24 avril 2012 2 24 /04 /avril /2012 23:01

Je ne me réjouis pas vraiment des résultats du premier tour. Je n'ai pas été très surpris par le verdict des électeurs: ils n'ont que validé les deux candidats que prévoit la loi pour le second tour des présidentielles. Les noms étaient annoncés d'avance. L'ordre de classement était seul incertain, encore que tous les sondages avaient prédit l'ordre d'arrivée des deux champions.

Par contre, le Front National, avec un pourcentage de plus de 18 points, en troisième position,  est une réussite qui, si elle me déconcerte, s'explique assez bien. Ne s'agit-il pas d'abord de l'expression du raz le bol des Français mécontents? Une exaspération habilement utilisée, une opposition facile à exploiter: les étrangers prennent notre boulot, mangent notre pain, nous imposent leur viande hallal, créent l'insécurité, remplissent les prisons, les hôpitaux... Ils encombrent nos rues pour y prier... Ils imposent le voile à leurs femmes, etc. 

Gère-t-on un pays, dans un temps de mondialisation, en refusant les différences de culture et de foi religieus, en brandissant l'arme de la peur, en réglant les problèmes par l'exclusion? Certes, cette politique permet de rassembler les meurtris de notre société. Mais répond-elle aux besoins concrets de la France et aux grandes questions de notre époque? 

Les élections législatives qui vont bientôt suivre, vont-elles ouvrir largement les portes aux élus du Front National? Ce serait logique et cohérant dans le domaine d'une juste représentativité, mais ce serait aussi un danger pour l'équilibre solidaire, pour l'esprit d'ouverture dans un monde cheminant vers un grande famille universelle. 

Quant à savoir s'il faut un seul débat - ce qui était la coutume jusqu'alors - ou trois comme l'a proposé le Président sortant, je suis certain que cette invitation a été lancée par pure tactique. Je pense qu'un débat de 1 h 30 à 2 heures serait suffisant pour que les deux candidats y disposent du temps nécessaire à défendre leurs points de vue, à exposer leurs priorités et à faire émerger leurs différences. En faire trois auraient un coût triplé et, en période de vaches maigres, autant ne pas jeter l'argent du contribuable par les fenêtres.

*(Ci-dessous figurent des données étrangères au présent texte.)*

Lemma elem_of_pulled_relations s e objects r :
  r ∈ pulled_relations s e objects
  ↔ ORelation r ∈ objects
    ∧ relation_positive_id r ∈ extra_relation_ids e
    ∧ is_part_of_relevant_relation_system s r = true.
Proof.
  unfold pulled_relations. rewrite list_elem_of_omap. split.
  - intros ([n|w|r'] & Ho & Hr); try done.
    destruct (IdSet.get _ _ && _) eqn:Hc; [|done]. simplify_eq.
    apply andb_true_iff in Hc as [Hc1 Hc2]. apply IdSet_get_true in Hc1. done.
  - intros (Ho & Hid & Hsys). exists (ORelation r). split; [done|].
    apply IdSet_get_true in Hid. by rewrite Hid, Hsys.
Qed.

Lemma elem_of_pulled_ways e objects w :
  w ∈ pulled_ways e objects
  ↔ OWay w ∈ objects ∧ way_positive_id w ∈ extra_way_ids e.
Proof.
  unfold pulled_ways. rewrite list_elem_of_omap. split.
  - intros ([n|w'|r] & Ho & Hw); try done.
    destruct (IdSet.get _ _) eqn:Hc; [|done]. simplify_eq.
    apply IdSet_get_true in Hc. done.
  - intros (Ho & Hid). exists (OWay w). split; [done|].
    apply IdSet_get_true in Hid. by rewrite Hid.
Qed.

Lemma elem_of_ordered ns ws rs :
  (∀ n, ONode n ∈ (ONode <$> ns) ++ (OWay <$> ws) ++ (ORelation <$> rs) ↔ n ∈ ns)
  ∧ (∀ w, OWay w ∈ (ONode <$> ns) ++ (OWay <$> ws) ++ (ORelation <$> rs) ↔ w ∈ ws)
  ∧ (∀ r, ORelation r ∈ (ONode <$> ns) ++ (OWay <$> ws) ++ (ORelation <$> rs)
          ↔ r ∈ rs)
  ∧ (∀ w, OWay w ∈ OWay <$> ws ↔ w ∈ ws)
  ∧ (∀ r, ORelation r ∈ ORelation <$> rs ↔ r ∈ rs).
Proof.
  repeat split; intros Hin;
    rewrite ?elem_of_app, ?list_elem_of_fmap in *;
    naive_solver.
Qed.

(** A run that goes through has read its objects in the order points, ways,
    relations, and leaves for every region of the constructor the state
    that region reaches on its own. *)
Lemma run_fresh_regions (Q : Extract → extract_data → Prop)
  extracts relations system by_first_node input_file s' :
  (∀ ns ws rs x,
     contents input_file = (ONode <$> ns) ++ (OWay <$> ws) ++ (ORelation <$> rs) →
     Q x (region_run (new_strategy extracts relations system by_first_node)
            input_file (new_extract_data x))) →
  run (new_strategy extracts relations system by_first_node) input_file
  = (None, s') →
  Forall2 Q extracts (m_extracts s').
Proof.
  intros HQ Hrun.
  assert (type_ordered (contents input_file)) as (ns & ws & rs & Hc).
  { unfold run in Hrun. destruct (bool_decide _); [done|].
    destruct (run_impl _ new_pass1 _) as [[f1 p1] s1] eqn:Hrun1.
    destruct f1 as [f|]; [done|]. rewrite reader_all in Hrun1.
    by apply run_impl_pass1_ordered in Hrun1 as (_ & _ & Hord). }
  apply run_regions in Hrun. subst s'. simpl.
  apply Forall2_fmap_r, Forall2_fmap_r, Forall_Forall2_diag, Forall_forall.
  intros x _. by eapply HQ.
Qed.
(** * Alram/app.py: a digital clock with one alarm

    A shallow embedding of the alarm logic of [src/Alram/app.py]: the
    process-wide alarm variables, the widgets the handlers touch, and the
    handlers [set_alarm], [check_alarm], [play_alarm_sound], [stop_alarm]
    and [snooze], together with the parts of Python's [datetime] and
    [_strptime] modules they call.

    Conventions.
    - The wall clock, the text of the entry widget, the presence of the
      sound file and the outcome of [playsound] are inputs of the handlers.
    - Text is [string]: sequences of characters with code points below 256.
      On those, the regular expression class [\d] is exactly ['0'..'9'].
    - Console output ([print]) and the clock label are not part of the
      modelled state. *)

From Stdlib Require Import ZArith List String Ascii DecimalString Bool Lia.
Import ListNotations.
Local Open Scope string_scope.
Local Open Scope Z_scope.

(** ** Python's [datetime] module, as far as the program uses it *)

Module Datetime.

(** [datetime._MAXORDINAL]: the ordinal of 9999-12-31. *)
Definition MAXORDINAL : Z := 3652059.

(** A [date] is represented by its proleptic Gregorian ordinal
    (0001-01-01 is day 1), which is how [date] arithmetic is defined. *)
Record date := mkdate { toordinal : Z }.

Record time := mktime {
  t_hour : Z;
  t_minute : Z;
  t_second : Z;
  t_microsecond : Z
}.

Record datetime := mkdatetime {
  ordinal : Z;
  hour : Z;
  minute : Z;
  second : Z;
  microsecond : Z
}.

Record timedelta := mktimedelta {
  days : Z;
  seconds : Z;
  microseconds : Z
}.

Definition valid_time (t : time) : Prop :=
  0 <= t_hour t < 24 /\ 0 <= t_minute t < 60 /\
  0 <= t_second t < 60 /\ 0 <= t_microsecond t < 1000000.

Definition valid_datetime (d : datetime) : Prop :=
  1 <= ordinal d <= MAXORDINAL /\
  0 <= hour d < 24 /\ 0 <= minute d < 60 /\
  0 <= second d < 60 /\ 0 <= microsecond d < 1000000.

La dignité s'impose jusqu'au 6 mai. Le vainqueur - aujourd'hui incertain - n'aura pas une tâche facile car il faudra désormais compter avec le Front National. Gagante ou perdante, la droite devra tenir compte de la nouvelle donne. Si c'est la gauche qui occupe l'Elysée, elle lèvera contre elle droite et extrême-droite en confortant leur commun combat anti-socialiste!  

Gardons notre calme. Et souvenons-nous que l'essentiel demeure notre laïcité, notre liberté, notre culture et notre solidarité. Gardons au coeur les valeurs à sauvegarder : justice et maintien des droits de l'homme.